Our data suggest that the functional significance of implicit VSL may be very different than previously supposed. Implicit statistical learning is often considered an important mechanism for extracting statistical regularities that are stable in the environment, such as frequently co-occurring sounds (Saffran et al.,
1996) or consistently paired objects (Fiser & Aslin,
2001; Turk-Browne,
2012). As a result, unsupervised VSL may be useful for representing the hierarchical structure of features, objects, and their relationship in the external world (Fiser & Aslin,
2005; Orbán, Fiser, Aslin, & Lengyel,
2008). Although the view of VSL as a mechanism for “extracting what is out there” is satisfactory in paradigms that involve perception only, it is more difficult to resolve with tasks that involve covert or overt action. Visual search, for example, is more than just perceiving what is in the visual world. It also involves actively shifting covert and overt attention between items until the target object is found. Unlike visual perception (which may be centered on objects or environmental locations), visual action is inherently egocentric (Goodale & Haffenden,
1998). Consistent with this claim, spatial attention is referenced primarily egocentrically (Golomb, Chun, & Mazer,
2008; Jiang & Swallow,
2013b; Mathôt & Theeuwes,
2010).
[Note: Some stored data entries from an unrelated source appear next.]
(** * rubicon_ml.viz.dataframe_plot

    A shallow embedding of [DataframePlot] (src/rubicon_ml/viz/dataframe_plot.py):
    the loading step [load_experiment_data], the header of [layout] and the
    render callback [update_dataframe_plot] registered by [register_callbacks].

    Python objects that the module mutates in place and that can be shared
    between widgets (the keyword-options dictionaries) live in a store of
    dictionaries addressed by location; the attributes of [self], the store
    and the log of emitted warnings are threaded through a state-and-exception
    monad.  External collaborators (experiments, logged dataframes, the
    plotting routine, the colour helpers) are records of their observable
    results. *)

From Stdlib Require Import ZArith DecimalString.
From stdpp Require Import gmap strings list fin_maps.

(** ** Python values and exceptions *)

(** Exceptions the module raises itself or lets through.  [Foreign] stands
    for any other class raised by a collaborator, including the ones that do
    not derive from [Exception] (a bare [except:] catches those too). *)
Inductive exn :=
| Exception (msg : string)
| AttributeError
| TypeError
| ValueError
| IndexError
| KeyError (key : string)
| Foreign (cls : string).

Inductive result (A : Type) :=
| Ok (a : A)
| Raise (e : exn).
Arguments Ok {A} a.
Arguments Raise {A} e.

(** An instance attribute: never assigned, assigned [None], or holding a value. *)
Inductive attr (A : Type) :=
| Unset
| PyNone
| Val (a : A).
Arguments Unset {A}.
Arguments PyNone {A}.
Arguments Val {A} a.

(** [str(n)] for a length. *)
Definition str_of_nat (n : nat) : string := NilZero.string_of_uint (Nat.to_uint n).

(** [s[:n]] on a string. *)
Fixpoint str_take (n : nat) (s : string) : string :=
  match n, s with
  | S n', String c s' => String c (str_take n' s')
  | _, _ => EmptyString
  end.

(** ** pandas *)

(** A cell of a table.  Numeric payloads are opaque to this module; only the
    string cells of the [experiment_id] column are ever inspected. *)
Inductive cell :=
| CStr (s : string)
| CNum (z : Z)
| CNaN.

#[global] Instance cell_eq_dec : EqDecision cell.
Proof. solve_decision. Defined.

Module pd.

(** A dataframe: its ordered column labels and its ordered rows, a row
    mapping a label to a cell (an absent label reads as a missing value).
    Index labels are left out: [reset_index(drop=True)] discards them and
    nothing in this module reads them. *)
Record DataFrame := {
  columns : list string;
  rows : list (gmap string cell)
}.

(** [df[c] = v] with a scalar [v]: broadcast over the rows; a new label
    is appended, an existing one keeps its place. *)
Definition setitem_columns (cols : list string) (c : string) : list string :=
  if decide (c ∈ cols) then cols else cols ++ [c].

Definition setitem (df : DataFrame) (c : string) (v : cell) : DataFrame :=
  {| columns := setitem_columns (columns df) c;
     rows := (λ r, <[c := v]> r) <$> rows df |}.

(** [df.empty]: some axis has length zero. *)
Definition empty (df : DataFrame) : bool :=
  match columns df, rows df with
  | [], _ | _, [] => true
  | _, _ => false
  end.

(** [pd.concat([a, b])]: rows of [a] then rows of [b]; labels of [a] then
    the labels only [b] has. *)
Definition concat (a b : DataFrame) : DataFrame :=
  {| columns := columns a ++ filter (λ c, c ∉ columns a) (columns b);
     rows := rows a ++ rows b |}.

(** [df.reset_index(drop=True)]. *)
Definition reset_index (df : DataFrame) : DataFrame := df.

(** One entry of the mask [df[c].isin(values)]. *)
Definition isin (c : string) (values : list string) (r : gmap string cell) : bool :=
  match r !! c with
  | Some (CStr s) => bool_decide (s ∈ values)
  | _ => false
  end.

(** [df[df[c].isin(values)]]; [df[c]] is a [KeyError] for an unknown label. *)
Definition getitem_isin (df : DataFrame) (c : string) (values : list string)
  : result DataFrame :=
  if decide (c ∈ columns df)
  then Ok {| columns := columns df;
             rows := filter (λ r, isin c values r = true) (rows df) |}
  else Raise (KeyError c).

End pd.

(** ** Collaborators *)

(** A logged dataframe entity: [get_data()] returns the table or raises. *)
Module Dataframe.
Record t := { get_data : result pd.DataFrame }.
End Dataframe.

(** An experiment: its identifier and [dataframe(name=...)]. *)
Module Experiment.
Record t := {
  id : string;
  dataframe : string → result Dataframe.t
}.
End Experiment.

(** A plotly figure: its traces (a trace's [name] is its legend label and is
    [None] unless set) and the two layout entries this module writes. *)
Record Trace := {
  name : option string;
  points : list (cell * cell)
}.

Record Figure := {
  data : list Trace;
  margin_t : option Z;
  plot_bgcolor : option string
}.

(** A value of the keyword options passed on to the plotting routine. *)
Inductive kwarg :=
| KwStr (s : string)
| KwSeq (l : list string)
| KwNum (z : Z)
| KwBool (b : bool).

#[global] Instance kwarg_eq_dec : EqDecision kwarg.
Proof. solve_decision. Defined.

(** What [rubicon_ml.viz.common.colors] exports to this module.  The file is
    not part of the sources at hand, so its three names are parameters. *)
Class Colors := {
  get_rubicon_colorscale : nat → list string;
  light_blue : string;
  plot_background_blue : string
}.

(** A value Dash hands to a callback: [None] or a list of row ids. *)
Inductive dash_value :=
| DNone
| DList (l : list string).

(** ** The widget *)

Definition loc := nat.

Record DataframePlot := {
  dataframe_name : string;
  experiments : option (list Experiment.t);
  plotting_func :
    pd.DataFrame → option string → option string → gmap string kwarg → result Figure;
  plotting_func_kwargs : loc;
  x : option string;
  y : option string;
  data_df : attr pd.DataFrame
}.

(** The state a method runs in: [self], the store of dictionaries and the
    warnings emitted so far. *)
Record State := {
  self : DataframePlot;
  dicts : gmap loc (gmap string kwarg);
  warnings_log : list string
}.

(** The one dictionary built when [def __init__(..., plotting_func_kwargs={}, ...)]
    is evaluated; every widget constructed without the argument refers to it. *)
Definition default_kwargs : loc := 0.

Definition initial_dicts : gmap loc (gmap string kwarg) := {[ default_kwargs := ∅ ]}.

(** [DataframePlot.__init__]; [kw = None] stands for an omitted
    [plotting_func_kwargs]. *)
Definition init (name : string) (exps : option (list Experiment.t))
    (pf : pd.DataFrame → option string → option string → gmap string kwarg → result Figure)
    (kw : option loc) (x0 y0 : option string) : DataframePlot :=
  {| dataframe_name := name;
     experiments := exps;
     plotting_func := pf;
     plotting_func_kwargs := default default_kwargs kw;
     x := x0;
     y := y0;
     data_df := Unset |}.

(** ** A state-and-exception monad for method bodies *)

Definition M (A : Type) : Type := State → State * result A.

#[global] Instance M_ret : MRet M := λ A a s, (s, Ok a).

#[global] Instance M_bind : MBind M := λ A B f m s,
  match m s with
  | (s', Ok a) => f a s'
  | (s', Raise e) => (s', Raise e)
  end.

Definition raise {A} (e : exn) : M A := λ s, (s, Raise e).

(** Lift the result of calling a collaborator. *)
Definition call {A} (r : result A) : M A := λ s, (s, r).

(** [try: m  except: h]; a bare [except] catches every exception.  The state
    changes made by [m] before it raised stay. *)
Definition try_except {A} (m : M A) (h : M A) : M A := λ s,
  match m s with
  | (s', Ok a) => (s', Ok a)
  | (s', Raise _) => h s'
  end.

(** Run [m] inside a [try] and hand its result to the continuation. *)
Definition attempt {A} (m : M A) : M (result A) := λ s,
  let '(s', r) := m s in (s', Ok r).

Definition get_self : M DataframePlot := λ s, (s, Ok (self s)).

Definition with_self (f : DataframePlot → DataframePlot) (s : State) : State :=
  {| self := f (self s); dicts := dicts s; warnings_log := warnings_log s |}.

Definition set_self (f : DataframePlot → DataframePlot) : M unit := λ s,
  (with_self f s, Ok tt).

Definition set_x (v : option string) (w : DataframePlot) : DataframePlot :=
  {| dataframe_name := dataframe_name w; experiments := experiments w;
     plotting_func := plotting_func w; plotting_func_kwargs := plotting_func_kwargs w;
     x := v; y := y w; data_df := data_df w |}.

Definition set_y (v : option string) (w : DataframePlot) : DataframePlot :=
  {| dataframe_name := dataframe_name w; experiments := experiments w;
     plotting_func := plotting_func w; plotting_func_kwargs := plotting_func_kwargs w;
     x := x w; y := v; data_df := data_df w |}.

Definition set_data_df (v : attr pd.DataFrame) (w : DataframePlot) : DataframePlot :=
  {| dataframe_name := dataframe_name w; experiments := experiments w;
     plotting_func := plotting_func w; plotting_func_kwargs := plotting_func_kwargs w;
     x := x w; y := y w; data_df := v |}.

(** [warnings.warn(msg)] under the default filter: the warning is recorded. *)
Definition with_warning (msg : string) (s : State) : State :=
  {| self := self s; dicts := dicts s; warnings_log := warnings_log s ++ [msg] |}.

Definition warn (msg : string) : M unit := λ s, (with_warning msg s, Ok tt).

(** The dictionary an attribute refers to. *)
Definition deref (l : loc) (s : State) : gmap string kwarg := default ∅ (dicts s !! l).

Definition read_kwargs : M (gmap string kwarg) := λ s,
  (s, Ok (deref (plotting_func_kwargs (self s)) s)).

(** [self.plotting_func_kwargs[k] = v]: the dictionary is updated in place. *)
Definition with_kwarg (k : string) (v : kwarg) (s : State) : State :=
  let l := plotting_func_kwargs (self s) in
  {| self := self s; dicts := <[l := <[k := v]> (deref l s)]> (dicts s);
     warnings_log := warnings_log s |}.

Definition kwargs_setitem (k : string) (v : kwarg) : M unit := λ s,
  (with_kwarg k v s, Ok tt).

(** [for a in l: body(a)]. *)
Fixpoint for_each {A} (l : list A) (body : A → M unit) : M unit :=
  match l with
  | [] => mret tt
  | a :: l' => body a ;; for_each l' body
  end.

(** [self.experiments] where a list is required ([for ... in], [len]). *)
Definition experiments_list : M (list Experiment.t) :=
  w ← get_self;
  match experiments w with
  | Some es => mret es
  | None => raise TypeError
  end.

(** [seq[i]] on a sequence of labels. *)
Definition index (l : list string) (i : nat) : M string :=
  match l !! i with
  | Some c => mret c
  | None => raise IndexError
  end.

(** ** DataframePlot *)

Section DataframePlot.
Context `{Colors}.

Definition missing_warning (experiment : Experiment.t) : string :=
  "Experiment " +:+ Experiment.id experiment +:+ " does not have any dataframes logged to it.".

Definition not_found_message (name : string) : string :=
  "No dataframe with name " +:+ name +:+ " found!".

(** [self.data_df.empty]. *)
Definition data_df_empty : M bool :=
  w ← get_self;
  match data_df w with
  | Val d => mret (pd.empty d)
  | PyNone | Unset => raise AttributeError
  end.

(** The condition [self.data_df == None] of an [if]: on a dataframe [==]
    is elementwise and the truth value of its result is a [ValueError]. *)
Definition data_df_eq_None : M bool :=
  w ← get_self;
  match data_df w with
  | PyNone => mret true
  | Val _ => raise ValueError
  | Unset => raise AttributeError
  end.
Therefore, the function of VSL in active tasks is unlikely to be simply about perception. Rather, VSL may serve to increase the likelihood that successful actions will repeat in the future. On this interpretation, VSL did not accumulate in
Experiments 1 and
2 because the target-rich region was randomly located in a viewer-centered (possibly even action-centered) reference frame. In contrast, VSL was present in
Experiment 4 because the statistical regularities were stable relative to the viewer. As a result, successful movements of attention through space were relatively consistent across trials.